20.07.2016  19:30

Bolkestein: il Ministero risponde all'on. Becattini. Nessuna decisione ma il primo passo formale

di Monica Campani
Il Ministro ha risposto all'onorevole Lorenzo Becattini che il 30 giugno ha presentato un'interrogazione sulla questione della Bolkstein, la direttiva europea per il commercio su area pubblica estesa dall'Italia anche agli ambulanti


Il Ministero dello sviluppo economico ha risposto all'interrogazione dell'onorevole Lorenzo Becattini sulla Bolkstein, la direttiva europea recepita nel 2010 dall'Italia con il decreto legge 59 ed estesa al commercio ambulante. Il Governo, in pratica, non ha preso impegni formali, ma è stato compiuto un primo passo formale e l'azione del parlamentare valdarnese non si ferma qua. La questione verrà discussa con il sottosegretario titolare della materia.

Becattini il 30 giugno scorso ha presentato un'interrogazione al Ministero chiedendo di aiutare i commercianti e di spostare al 2020 il periodo transitorio: "Oggi il Ministero dello Sviluppo Economico ha risposto alla mia interrogazione, con la quale avevo chiesto di rimandare di tre anni l’applicazione della direttiva Bolkestein al commercio ambulante, per avere il tempo di correggere i problemi dell’attuale quadro giuridico - scrive Lorenzo Becattini sul proprio Blog - La risposta, lunga e asettica, ha omesso un punto politico importante, che ho evidenziato nella mia replica: la mancata attivazione ad oggi del tavolo di lavoro fra i livelli istituzionali e associativi, richiesto con una risoluzione approvata in commissione lo scorso ottobre, per affrontare i numerosi problemi dell'assegnazione dei posteggi su aree pubbliche".
 
L'onorevole continua: "Ho sottolineato che un approfondimento del quadro giuridico sia ancora necessario per evitare che ogni Comune possa indire bandi con criteri differenti.
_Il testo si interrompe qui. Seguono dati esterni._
(** What the provider rejected with is written to the server log. *)
Lemma generate_summary_logs_rejection prompt e :
  truthy (get (JObj fields) (str "transcript")) = true →
  truthy (get (JObj fields) (str "instruction")) = true →
  truthy (env_value (GEMINI_API_KEY env)) = true →
  build_prompt (get (JObj fields) (str "transcript"))
    (get (JObj fields) (str "instruction")) = Ok prompt →
  generateContent p model_name prompt = Throw e →
  logged (snd (generate_summary env p (JObj fields)))
  = [(str "Error generating summary:", e)].
Proof.
  intros Ht Hi Hk Hp He.
  by rewrite (generate_summary_calls env p fields prompt Ht Hi Hk Hp), He.
Qed.

Lemma send_email_logs_rejection x elems mailOptions e :
  truthy (get (JObj fields) (str "summary")) = true →
  get (JObj fields) (str "recipients") = JArr (x :: elems) →
  truthy (env_value (EMAIL_USER env)) = true →
  truthy (env_value (EMAIL_PASS env)) = true →
  build_mailOptions env (get (JObj fields) (str "summary"))
    (get (JObj fields) (str "recipients")) = Ok mailOptions →
  sendMail p mailOptions = Throw e →
  logged (snd (send_email env p (JObj fields)))
  = [(str "Error sending email:", e)].
Proof.
  intros Hs Hr Hu Hp Hm He.
  by rewrite (send_email_calls env p fields x elems mailOptions Hs Hr Hu Hp Hm), He.
Qed.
Non si era detto che volevamo inaugurare la stagione delle semplificazioni? Il rischio è di entrare invece in una stagione di contenziosi e ricorsi. Inoltre penso si dovrebbe intervenire per evitare che si applichino norme identiche ad attività che sono chiaramente differenti fra loro. Ad esempio non trovo logico che oggi si equiparino i mercati ambulanti delle periferie, che utilizzano un parcheggio otto ore a settimana, alle bancarelle del centro, che occupano il suolo pubblico costantemente".
 
Lorenzo Becattini conclude: "Questa vicenda insegna quanti errori siano stati fatti nella stagione del Governo Monti. A fronte di richieste di escludere il commercio sulle aree pubbliche dalla Bolkestein, pervenuti dalle competenti commissioni parlamentari, da singoli deputati, da molte Regioni, dalle associazioni di categoria, non si è avuta la forza di portare in Europa una posizione ragionevole ed equilibrata e di farci ascoltare. Adesso se ne pagano le conseguenze. Tuttavia se ci sarà una forte volontà politica qualcosa si può ancora recuperare".

Intanto i commercianti ambulanti non demordono: continuano a chiedere l'eliminazione della loro categoria dalla Bolkestein, lo hanno fatto anche con la manifestazione di Firenze alla quale hanno partecipato da tutta la Toscana in gran numero.